Megaphone diplomacy: US envoy Nikki Haley calls for ouster of Venezuela’s Maduro in street protest
US ambassador to the United Nations Nikki Haley joined Venezuelan protesters outside UN headquarters in New York. Addressing the crowd with a megaphone, she called for regime change in the floundering socialist country.
“We are going to fight for Venezuela and we are going to continue doing it until Maduro is gone!” Haley shouted to the crowd, calling for an end to President Nicolas Maduro’s rule.
“We need your voices to be loud, and I will tell you, the U.S. voice is going to be loud," Haley told the dissident Venezuelans.

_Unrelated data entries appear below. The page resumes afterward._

(* ===== verification/Awareness.v ===== *)
(** * Orientation bridge and grounding ([internal/awareness])

    bridge.go: the second-person bridge an agent is given when it wakes, with its
    stochastic abstention; grounding.go: the environment block. The language model,
    the random source and the clock are effects on an abstract world. *)

From S2P Require Import Prelude Types.

(** What the packages read of the process: [time.Now], [math/rand/v2]'s [Float64],
    [crypto/rand] (8 bytes, [None] when the read fails; 16 bytes for an ID, whose
    failure panics), the time-zone database, and the Unicode part of [TrimSpace]. *)
Class Process (W : Type) := {
  time_Now : W -> W * Z;
  rand_Float64 : W -> W * float64;
  crypto_Read8 : W -> W * option (list Z);
  crypto_Read16 : W -> W * list Z;
  LoadLocation_ok : string -> bool;
  time_Format_in : string -> Z -> string;
  unicode_trim : string -> string }.

Definition draw {W A} (f : W -> W * A) : M W A := fun w => let '(w', a) := f w in (w', Ok a).

Section Awareness.
Context {W : Type} `{Process W}.

Definition TrimSpace (s : string) : string :=
  trim_space unicode_trim s.

(** ** Bridge ([bridge.go]) *)

Record BridgeConfig := { bc_AbstainRate : float64; bc_Model : string }.
Record BridgeResult := { br_Content : string; br_Abstained : bool }.

Definition thread_line (t : string) : string := "- " +:+ TrimSpace t +:+ newline.

Definition buildBridgePrompt (narrative : string) (activeThreads : list string) : string :=
  "You are writing a brief orientation bridge for an AI agent waking from sleep." +:+ newline +:+
  "Write in second person, present tense. Two to four sentences maximum." +:+ newline +:+
  "Ground her in where she left off — what she was doing, what she cares about," +:+ newline +:+
  "what is still in motion. Do not summarise everything; surface what matters most right now."
  +:+ newline +:+ newline +:+
  "RECENT NARRATIVE:" +:+ newline +:+ narrative +:+ newline +:+ newline +:+
  (match activeThreads with
   | [] => ""
   | _ => "ACTIVE THREADS:" +:+ newline +:+
          String.concat "" (map thread_line activeThreads) +:+ newline
   end) +:+
  "Write the orientation bridge now:".

Definition abstain_rate (cfg : BridgeConfig) : float64 :=
  if fleb (bc_AbstainRate cfg) f_zero then f_lit 20 100 else bc_AbstainRate cfg.

Definition SynthesizeBridge (narrative : string) (activeThreads : list string)
    (cfg : BridgeConfig) (llmFn : string -> M W string) : M W BridgeResult :=
  let! r := draw rand_Float64 in
  if fltb r (abstain_rate cfg) then ret {| br_Content := ""; br_Abstained := true |} else
  let! content := wrapM "bridge: LLM call failed"
                    (llmFn (buildBridgePrompt narrative activeThreads)) in
  ret {| br_Content := TrimSpace content; br_Abstained := false |}.

(** ** Grounding ([grounding.go]) *)

Record GroundingData := {
  gd_Time : Z; gd_Timezone : string; gd_Location : string; gd_Weather : string }.
Record GroundingConfig := {
  gc_Timezone : string; gc_Location : string; gc_WeatherAPIKey : string;
  gc_WeatherLocation : string }.

Definition Gather (cfg : GroundingConfig) : M W GroundingData :=
  let tz := str_or (gc_Timezone cfg) "UTC" in
  let tz := if LoadLocation_ok tz then tz else "UTC" in
  let! now := draw time_Now in
  ret {| gd_Time := now; gd_Timezone := tz; gd_Location := gc_Location cfg;
         gd_Weather := "not configured" |}.

Definition Format (g : GroundingData) : string :=
  "Time: " +:+ time_Format_in (gd_Timezone g) (gd_Time g) +:+
  newline +:+ "Timezone: " +:+ gd_Timezone g +:+
  newline +:+ "Location: " +:+ str_or (gd_Location g) "unknown" +:+
  newline +:+ "Weather: " +:+ gd_Weather g.
End Awareness.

RT @USUN: Socialism and corruption have taken freedom away from the people of Venezuela. Proud to join these great people protesting the Maduro dictatorship. pic.twitter.com/JDunfnABXs
— Nikki Haley (@nikkihaley) September 27, 2018
The ambassador recalled a visit last month to Venezuela’s border with Colombia, where she announced a $9 million aid package for refugees fleeing Venezuela, and again called for Maduro’s ouster.

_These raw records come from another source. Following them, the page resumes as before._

(* ===== verification/Assembly.v ===== *)
(** * Context assembly ([internal/assembly])

    The phases that build an agent's system prompt run in priority order under a
    character budget; a phase is skipped for lack of budget or for a non-fatal error,
    with a recorded reason, and a fatal error aborts the session. Files: budget.go,
    phase.go, assembler.go, phase_identity.go, phase_continuity.go,
    phase_worldmodel.go, phase_echoes.go, phase_incoming.go, phase_grounding.go, and
    the configuration [internal/app/session_runner.go] assembles with. *)

From S2P Require Import Prelude Types Memory Db LifecycleStore Session Identity Awareness.

(** ** Budget tracking ([budget.go]) *)

Inductive BudgetLevel := BudgetOK | BudgetSoft | BudgetHard.
#[global] Instance BudgetLevel_eq_dec : EqDecision BudgetLevel.
Proof. solve_decision. Defined.

Record TokenBudget := {
  tb_total : Z; tb_softPct : float64; tb_hardPct : float64; tb_used : Z; tb_hardFloor : Z }.

Definition NewTokenBudget (total hardFloor : Z) : TokenBudget :=
  {| tb_total := total; tb_softPct := f_lit 80 100; tb_hardPct := f_lit 95 100;
     tb_used := 0; tb_hardFloor := hardFloor |}.

Definition Remaining (b : TokenBudget) : Z :=
  let r := wrap64 (tb_total b - tb_used b) in if r <? 0 then 0 else r.

Definition level (b : TokenBudget) : BudgetLevel :=
  if tb_total b =? 0 then BudgetOK else
  let frac := fdiv (f_of_Z (tb_used b)) (f_of_Z (tb_total b)) in
  let remaining := wrap64 (tb_total b - tb_used b) in
  if fgeb frac (tb_hardPct b) || (remaining <=? tb_hardFloor b) then BudgetHard
  else if fgeb frac (tb_softPct b) then BudgetSoft else BudgetOK.

Definition Add (prompt completion : Z) (b : TokenBudget) : TokenBudget * BudgetLevel :=
  let b' := {| tb_total := tb_total b; tb_softPct := tb_softPct b; tb_hardPct := tb_hardPct b;
               tb_used := wrap64 (tb_used b + wrap64 (prompt + completion));
               tb_hardFloor := tb_hardFloor b |} in
  (b', level b').

(** ** Depth manifest *)

Record DepthManifest := {
  dm_NarrativeTotal : Z; dm_NarrativeLoaded : Z; dm_ReflectionTotal : Z;
  dm_ReflectionLoaded : Z; dm_EntityTotal : Z; dm_EntityLoaded : Z; dm_ProfileTotal : Z;
  dm_ProfileLoaded : Z; dm_UnreadMessages : Z; dm_AccessHints : list string }.
Definition zero_manifest : DepthManifest :=
  {| dm_NarrativeTotal := 0; dm_NarrativeLoaded := 0; dm_ReflectionTotal := 0;
     dm_ReflectionLoaded := 0; dm_EntityTotal := 0; dm_EntityLoaded := 0; dm_ProfileTotal := 0;
     dm_ProfileLoaded := 0; dm_UnreadMessages := 0; dm_AccessHints := [] |}.

(** The fields a phase updates: totals are set, loaded counts grow, hints are appended. *)
Definition note_narratives (total loaded : Z) (m : DepthManifest) : DepthManifest :=
  {| dm_NarrativeTotal := total; dm_NarrativeLoaded := dm_NarrativeLoaded m + loaded;
     dm_ReflectionTotal := dm_ReflectionTotal m; dm_ReflectionLoaded := dm_ReflectionLoaded m;
     dm_EntityTotal := dm_EntityTotal m; dm_EntityLoaded := dm_EntityLoaded m;
     dm_ProfileTotal := dm_ProfileTotal m; dm_ProfileLoaded := dm_ProfileLoaded m;
     dm_UnreadMessages := dm_UnreadMessages m; dm_AccessHints := dm_AccessHints m |}.
Definition note_reflections (n : Z) (m : DepthManifest) : DepthManifest :=
  {| dm_NarrativeTotal := dm_NarrativeTotal m; dm_NarrativeLoaded := dm_NarrativeLoaded m;
     dm_ReflectionTotal := n; dm_ReflectionLoaded := dm_ReflectionLoaded m + n;
     dm_EntityTotal := dm_EntityTotal m; dm_EntityLoaded := dm_EntityLoaded m;
     dm_ProfileTotal := dm_ProfileTotal m; dm_ProfileLoaded := dm_ProfileLoaded m;
     dm_UnreadMessages := dm_UnreadMessages m; dm_AccessHints := dm_AccessHints m |}.
Definition note_entities (n : Z) (m : DepthManifest) : DepthManifest :=
  {| dm_NarrativeTotal := dm_NarrativeTotal m; dm_NarrativeLoaded := dm_NarrativeLoaded m;
     dm_ReflectionTotal := dm_ReflectionTotal m; dm_ReflectionLoaded := dm_ReflectionLoaded m;
     dm_EntityTotal := n; dm_EntityLoaded := dm_EntityLoaded m + n;
     dm_ProfileTotal := dm_ProfileTotal m; dm_ProfileLoaded := dm_ProfileLoaded m;
     dm_UnreadMessages := dm_UnreadMessages m; dm_AccessHints := dm_AccessHints m |}.
Definition note_profiles (n : Z) (m : DepthManifest) : DepthManifest :=
  {| dm_NarrativeTotal := dm_NarrativeTotal m; dm_NarrativeLoaded := dm_NarrativeLoaded m;
     dm_ReflectionTotal := dm_ReflectionTotal m; dm_ReflectionLoaded := dm_ReflectionLoaded m;
     dm_EntityTotal := dm_EntityTotal m; dm_EntityLoaded := dm_EntityLoaded m;
     dm_ProfileTotal := n; dm_ProfileLoaded := dm_ProfileLoaded m + n;
     dm_UnreadMessages := dm_UnreadMessages m; dm_AccessHints := dm_AccessHints m |}.
Definition add_hint (h : string) (m : DepthManifest) : DepthManifest :=
  {| dm_NarrativeTotal := dm_NarrativeTotal m; dm_NarrativeLoaded := dm_NarrativeLoaded m;
     dm_ReflectionTotal := dm_ReflectionTotal m; dm_ReflectionLoaded := dm_ReflectionLoaded m;
     dm_EntityTotal := dm_EntityTotal m; dm_EntityLoaded := dm_EntityLoaded m;
     dm_ProfileTotal := dm_ProfileTotal m; dm_ProfileLoaded := dm_ProfileLoaded m;
     dm_UnreadMessages := dm_UnreadMessages m; dm_AccessHints := dm_AccessHints m ++ [h] |}.

Definition buildManifestBlock (m : DepthManifest) : string :=
  let line name l t := name +:+ ": " +:+ fmt_d l +:+ "/" +:+ fmt_d t +:+ " loaded" +:+ newline in
  "=== DEPTH MANIFEST ===" +:+ newline +:+
  line "narrative" (dm_NarrativeLoaded m) (dm_NarrativeTotal m) +:+
  line "reflections" (dm_ReflectionLoaded m) (dm_ReflectionTotal m) +:+
  line "entities" (dm_EntityLoaded m) (dm_EntityTotal m) +:+
  line "profiles" (dm_ProfileLoaded m) (dm_ProfileTotal m) +:+
  "unread_messages: " +:+ fmt_d (dm_UnreadMessages m) +:+ newline +:+
  match dm_AccessHints m with
  | [] => ""
  | hints => "access_hints:" +:+ newline +:+
             String.concat "" (map (fun h => "  - " +:+ h +:+ newline) hints)
  end.

(** [summarize]: cuts bytes, not characters. *)
Definition summarize (content : string) (maxChars : nat) : string :=
  if (String.length content <=? maxChars)%nat then content
  else str_take maxChars content +:+ "…".

(** ** The stores and services assembly reads *)

Class MemoryStore (W : Type) := {
  SearchNarrative : list float64 -> Z -> M W (list NarrativeSummary);
  SearchReflections : list float64 -> Z -> M W (list Reflection);
  GetReflectionByID : string -> M W (option Reflection);
  SearchEntities : string -> Z -> M W (list Entity);
  ListProfiles : M W (list RelationalProfile) }.
Class EmbeddingProvider (W : Type) := { Embed : string -> M W (list float64) }.
Class AssemblyStore (W : Type) := {
  as_HasWitnessLetter : M W bool;
  as_LogOperatorAction : string -> string -> M W unit }.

“What we saw is what no one should live,” she told the crowd on Thursday, “while Maduro is eating in nice restaurants.”
Maduro was slated online last week for eating a $275 steak at internet-famous ‘salt bae’ chef Nusret Gökçe’s Istanbul restaurant, while the average Venezuelan lost 24 pounds in body weight last year due to food shortages.
The protest Haley addressed took place on the sidelines of the United Nations General Assembly. The square she spoke at also hosted protests from Falun Gong practitioners persecuted for their religion in China, and ultra-Orthodox Jews protesting against Israel’s existence.
Inside, President Trump also targeted Maduro’s government in a fiery diatribe against socialism, an ideology he said has “produced suffering, corruption, and decay” wherever it has been tried.
“Not long ago, Venezuela was one of the richest countries on Earth. Today, socialism has bankrupted the oil-rich nation and driven its people into abject poverty,” Trump told world leaders on Tuesday.
The US treasury slapped economic sanctions on Maduro’s “inner circle” of family and political loyalists on Tuesday, and Trump flirted with the idea of a coup or military intervention when speaking to reporters.
“It’s a regime that frankly could be toppled very quickly by the military, if the military decides to do that,” the president said, adding that “all options are on the table” regarding a response.
READ MORE: US way or no way: Trump treated rest of world as America’s footstool at UNSC
Defense Secretary James Mattis was more sober when asked whether the administration has a plan for intervention.
“Well, in fact, we do have one,” Mattis said. “It’s called a hospital ship that we’re sending down there.” The US Navy’s USNS Comfort is set to dock off the coast of Colombia this fall, where it will provide care to some of the estimated one million refugees who have fled Venezuela for Colombia in the wake of the latest economic crisis. A Chinese navy hospital ship docked also near Caracas last Saturday on a similar mission.
In his own speech to the assembly, Maduro decried the “imperialist” US and accused Western media of “trying to fabricate a migration crisis in Venezuela.” With regime change being openly discussed by the Trump administration, Maduro called for talks with Trump, on a range of topics “which the United States government wants to talk about.”
Before departing for New York, Maduro said he hoped he would get a chance to meet Trump face-to-face. “I'm even willing to talk to President Trump, I think if President Trump and I speak, we could understand each other,” he said in Caracas.